Their bright colors and animated appearance make them the prototypical image for this popular insect order.
This curious behavior has its origins obscured by the mist of time. The theory goes that the last Pleistocene glaciations in North America instigated migration to Mexico in the east and to the Californian coast and deserts in the west.
In the western U.S., the overwintering colonies are smaller and more numerous, while in Mexico, they are few but more spectacular, with billions of butterflies concentrating in one spot.
The residents of Wakulla County are fortunate to be in the path of the assemblage and can see many of the flyers heading south for the winter.
Monarch butterflies are found throughout the Americas and in Australia. There have been a few reports of individual sighting in New Guinea and Western Europe.
Year around populations are found in Mexico, and Central and South America. Permanent populations have been confirmed in south and central Florida where frost and freezing temperatures are a rarity.

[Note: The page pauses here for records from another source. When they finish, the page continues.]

(* ===== verification/GoFilepath.v ===== *)
(** * The part of Go's [path/filepath] package that rcvd uses, on Unix

    Purely lexical operations on slash-separated paths. *)

From S2P Require Import Prelude GoStrings.
From Stdlib Require Import Ascii String.
Open Scope string_scope.
Open Scope list_scope.

Definition IsAbs (path : string) : bool := HasPrefix path "/".

(** One component of [Clean], [stack] holding those kept so far, last first. *)
Definition clean_step (rooted : bool) (stack : list string) (c : string) : list string :=
  if String.eqb c "" || String.eqb c "." then stack
  else if String.eqb c ".." then
    match stack with
    | top :: rest => if String.eqb top ".." then c :: stack else rest
    | [] => if rooted then [] else [c]
    end
  else c :: stack.

Definition Clean (path : string) : string :=
  let rooted := IsAbs path in
  let body := Join (rev (fold_left (clean_step rooted) (Split path "/") [])) "/" in
  if rooted then "/" +:+ body else if String.eqb body "" then "." else body.

(** The path up to and including its last slash. *)
Definition up_to_slash (path : string) : string :=
  match rev (Split path "/") with
  | _ :: ((_ :: _) as front) => Join (rev ("" :: front)) "/"
  | _ => ""
  end.

Definition Dir (path : string) : string := Clean (up_to_slash path).

(** [filepath.Join] of two elements. *)
Definition JoinPath (a b : string) : string :=
  if nonempty a then Clean (a +:+ "/" +:+ b)
  else if nonempty b then Clean b else "".

Example clean_cases :
  Clean <$> [""; "/"; "a/b"; "a//b/./c"; "a/../.."; "/../a"; "a/.."; "/etc/rcvd/"; "../a/../.."]
  = ["."; "/"; "a/b"; "a/b/c"; ".."; "/a"; "."; "/etc/rcvd"; "../.."].
Proof. vm_compute. done. Qed.

Example dir_cases :
  Dir <$> ["/etc/rcvd/rcvd.toml"; "rcvd.toml"; "./x/rcvd.toml"; "/rcvd.toml"; ""; "a/b/"]
  = ["/etc/rcvd"; "."; "x"; "/"; "."; "a/b"].
Proof. vm_compute. done. Qed.

Example join_cases : JoinPath "/etc/rcvd" ".env" = "/etc/rcvd/.env" ∧ JoinPath "." "x/../.env" = ".env".
Proof. vm_compute. done. Qed.

(** A file named relative to a directory of an absolute configuration path is
    found under an absolute path. *)
Lemma Clean_abs path : IsAbs path = true → IsAbs (Clean path) = true.
Proof. intros H. unfold Clean. rewrite H. apply HasPrefix_app. Qed.

Lemma JoinPath_abs a b : IsAbs a = true → IsAbs (JoinPath a b) = true.
Proof.
  intros H. unfold JoinPath, IsAbs in *. apply HasPrefix_spec in H as [t ->]. simpl.
  by apply Clean_abs, HasPrefix_spec; eexists.
Qed.

(** [filepath.Base] and [filepath.Ext]. *)
Fixpoint strip_slashes (rev_chars : list ascii) : list ascii :=
  match rev_chars with "/"%char :: l => strip_slashes l | l => l end.

Definition Base (path : string) : string :=
  if String.eqb path "" then "." else
  let l := rev (strip_slashes (rev (schars path))) in
  match List.last (Split (of_chars l) "/") "" with
  | "" => "/"
  | b => b
  end.

(** The suffix from the last dot of the last element. *)
Definition Ext (path : string) : string :=
  let elem := List.last (Split path "/") "" in
  match rev (Split elem ".") with
  | _ :: [] => ""
  | ext :: _ => "." +:+ ext
  | [] => ""
  end.

Example base_ext_cases :
  (λ p, (Base p, Ext p)) <$> ["/etc/rcvd/rcvd.toml"; "a"; "/"; ""; "x/y.z/"; ".env"; "a.b.c"; "d.e/f"]
  = [("rcvd.toml", ".toml"); ("a", ""); ("/", ""); (".", ""); ("y.z", ""); (".env", ".env"); ("a.b.c", ".c"); ("f", "")].
Proof. vm_compute. done. Qed.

Monarchs lay their eggs individually on the underside of leaves and sometimes on the flowers of different milkweed species. There are several native and exotic milkweeds which grow wild in Wakulla County.
These one-at-a-time deposits have several benefits for the larva which hatch. The most notable is that the voracious insects have plenty to eat with little chance of competition from their own species for the increasing scarce dietary resource.

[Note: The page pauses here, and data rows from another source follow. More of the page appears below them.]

(* ===== verification/GoContext.v ===== *)
(** * Contexts, deadlines and blocking calls (Go: context, time, net)

    A computation that may block is a function from the instant at which it starts to
    its result and the instant at which it ends, or to nothing when it never returns.
    Local work takes no time; what the network or another goroutine makes the caller
    wait for is an event with a delay, or one that never happens.  A context is done
    when its deadline passes or when it is cancelled.  The predicate [within] is the
    program logic: it bounds when a computation ends, whatever the start. *)

From S2P Require Import Prelude.
Open Scope Z_scope.

(** ** Computations in time *)

Definition T (A : Type) : Type := Z → option (A * Z).

Definition retT {A} (a : A) : T A := λ t, Some (a, t).
Definition bindT {A B} (c : T A) (f : A → T B) : T B :=
  λ t, match c t with Some (a, t') => f a t' | None => None end.
Definition nowT : T Z := λ t, Some (t, t).

Notation "'doT' x ← c ; k" := (bindT c (λ x, k))
  (at level 100, x binder, c at next level, k at level 200, right associativity) : rcvd_scope.

(** ** Contexts *)

Record Ctx := mkCtx {
  c_deadline : option Z;  (* what [ctx.Deadline] returns *)
  c_cancel : option Z     (* the instant at which it is cancelled *) }.

Definition Background : Ctx := mkCtx None None.

(** The earlier of two instants that may be missing. *)
Definition earlier (a b : option Z) : option Z :=
  match a, b with
  | Some x, Some y => Some (Z.min x y)
  | Some x, None => Some x
  | None, _ => b
  end.

(** When [ctx.Done] is closed. *)
Definition done_at (c : Ctx) : option Z := earlier (c_deadline c) (c_cancel c).

(** [context.WithTimeout] called at [t]. *)
Definition WithTimeout (t d : Z) (c : Ctx) : Ctx := mkCtx (earlier (Some (t + d)) (c_deadline c)) (c_cancel c).

(** ** Blocking calls *)

(** An event that the caller waits for: after the delay it has the value, or it never
    happens. *)
Definition event (A : Type) : Type := option (N * A).

(** Waiting for an event until [stop], if there is one; a call that is stopped has
    the value [late].  A call made after [stop] returns at once. *)
Definition await {A} (stop : option Z) (ev : event A) (late : A) : T A := λ t,
  match ev, stop with
  | Some (δ, a), None => Some (a, t + Z.of_N δ)
  | Some (δ, a), Some d => if t + Z.of_N δ <? d then Some (a, t + Z.of_N δ) else Some (late, Z.max t d)
  | None, Some d => Some (late, Z.max t d)
  | None, None => None
  end.

(** A wait that nothing cuts short: a mutex held by others, a sleep. *)
Definition delay (d : N) : T () := λ t, Some ((), t + Z.of_N d).

(** ** When computations end *)

(** Started at any instant, [c] ends, at most [w] after the later of its start and [d]. *)
Definition within {A} (d w : Z) (c : T A) : Prop :=
  ∀ t, ∃ a t', c t = Some (a, t') ∧ t ≤ t' ≤ Z.max t d + w.

Lemma within_ret {A} d (a : A) : within d 0 (retT a).
Proof. intros t. exists a, t. split; [done|lia]. Qed.

Lemma within_weaken {A} d w w' (c : T A) : w ≤ w' → within d w c → within d w' c.
Proof. intros Hw H t. destruct (H t) as (a & t' & ? & ?). exists a, t'. split; [done|lia]. Qed.

Lemma within_bind {A B} d w1 w2 (c : T A) (f : A → T B) :
  0 ≤ w1 → within d w1 c → (∀ a, within d w2 (f a)) → within d (w1 + w2) (bindT c f).
Proof.
  intros Hw Hc Hf t. destruct (Hc t) as (a & t1 & E1 & ?). destruct (Hf a t1) as (b & t2 & E2 & ?).
  exists b, t2. unfold bindT. rewrite E1. split; [done|lia].
Qed.

(** The cut rule for a first part that waits for nothing but what [d] bounds. *)
Lemma within_bind0 {A B} d w (c : T A) (f : A → T B) :
  within d 0 c → (∀ a, within d w (f a)) → within d w (bindT c f).
Proof. apply (within_bind d 0 w). lia. Qed.

Lemma within_now {B} d w (f : Z → T B) : (∀ t, within d w (f t)) → within d w (bindT nowT f).
Proof. intros H t. exact (H t t). Qed.

Lemma within_await {A} d s (ev : event A) late : s ≤ d → within d 0 (await (Some s) ev late).
Proof.
  intros Hs t. unfold await. destruct ev as [[δ a]|].
  - destruct (Z.ltb_spec (t + Z.of_N δ) s); eexists _, _; (split; [reflexivity|lia]).
  - eexists _, _. split; [reflexivity|lia].
Qed.

Lemma within_delay d n : within d (Z.of_N n) (delay n).
Proof. intros t. exists (), (t + Z.of_N n). split; [done|lia]. Qed.

#[export] Hint Resolve within_ret within_await within_delay : rcvd.

(** ** Lemmas *)

Lemma bind_run {A B} (c : T A) (f : A → T B) t a t' : c t = Some (a, t') → bindT c f t = f a t'.
Proof. intros H. unfold bindT. by rewrite H. Qed.

Lemma now_run {B} (f : Z → T B) t : bindT nowT f t = f t t.
Proof. done. Qed.

Lemma earlier_le a b d : a = Some d → ∃ s, earlier a b = Some s ∧ s ≤ d.
Proof. intros ->. destruct b as [y|]; simpl; eexists; (split; [reflexivity|lia]). Qed.

Lemma earlier_comm a b : earlier a b = earlier b a.
Proof. destruct a, b; simpl; try done. by rewrite Z.min_comm. Qed.

Lemma earlier_le_r a b d : b = Some d → ∃ s, earlier a b = Some s ∧ s ≤ d.
Proof. rewrite earlier_comm. apply earlier_le. Qed.

(** A call that is made when its time is up is stopped at once. *)
Lemma await_late {A} s (ev : event A) late t : s ≤ t → await (Some s) ev late t = Some (late, t).
Proof.
  intros Hs. unfold await. destruct ev as [[δ a]|]; [|by rewrite Z.max_l].
  rewrite (proj2 (Z.ltb_ge _ _)) by lia. by rewrite Z.max_l.
Qed.

(** An event that happens in time is seen. *)
Lemma await_in_time {A} stop δ (a late : A) t : (∀ s, stop = Some s → t + Z.of_N δ < s) →
  await stop (Some (δ, a)) late t = Some (a, t + Z.of_N δ).
Proof. intros H. unfold await. destruct stop as [s|]; [|done]. by rewrite (proj2 (Z.ltb_lt _ _) (H s eq_refl)). Qed.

While milkweed has an attractive bloom, it quickly goes to seed.
As such the plant is relegated to wildflower status, sometimes being destroyed as a pest, and was rarely cultivated until recent years.
Additionally, the wide distribution of the eggs improves the chances at least some of the eggs will hatch and reach maturity.
Monarchs are exclusively vegetarian and not an apex predator.
Invertebrate pillagers such as ants, spiders, and wasps attack monarch larvae on milkweed plants. Tachinid flies and braconid wasps are known to parasitize larvae.
To add to the odds against survival of the eggs and larva, there are several microscopic organisms which can infect monarchs during their formative stages. These including a virus, multiple bacteria, and protozoan parasites.
At the hatching of the first instar, or larval phase, the tiny caterpillar is white with a black head. There is a touch of irony when such a colorful butterfly begins life in this monochromatic form.
Development from the white egg to the adult’s brilliant splender takes less than a month.
In North America, the monarchs go through at least four generations a year before they start the migratory trek south in the autumn.
Adult Monarchs are strong fliers that can stay aloft for 11 consecutive hours. In the fall, mature Monarchs have enough fat stored up from plant nectar to permit a continuous flight of over 600 miles without feeding.
There has been a concerted effort to cultivate milkweed and nectar producing wildflower in the area by Wakulla County Master Gardeners and others who hope to see Monarchs continue their transcontinental flight.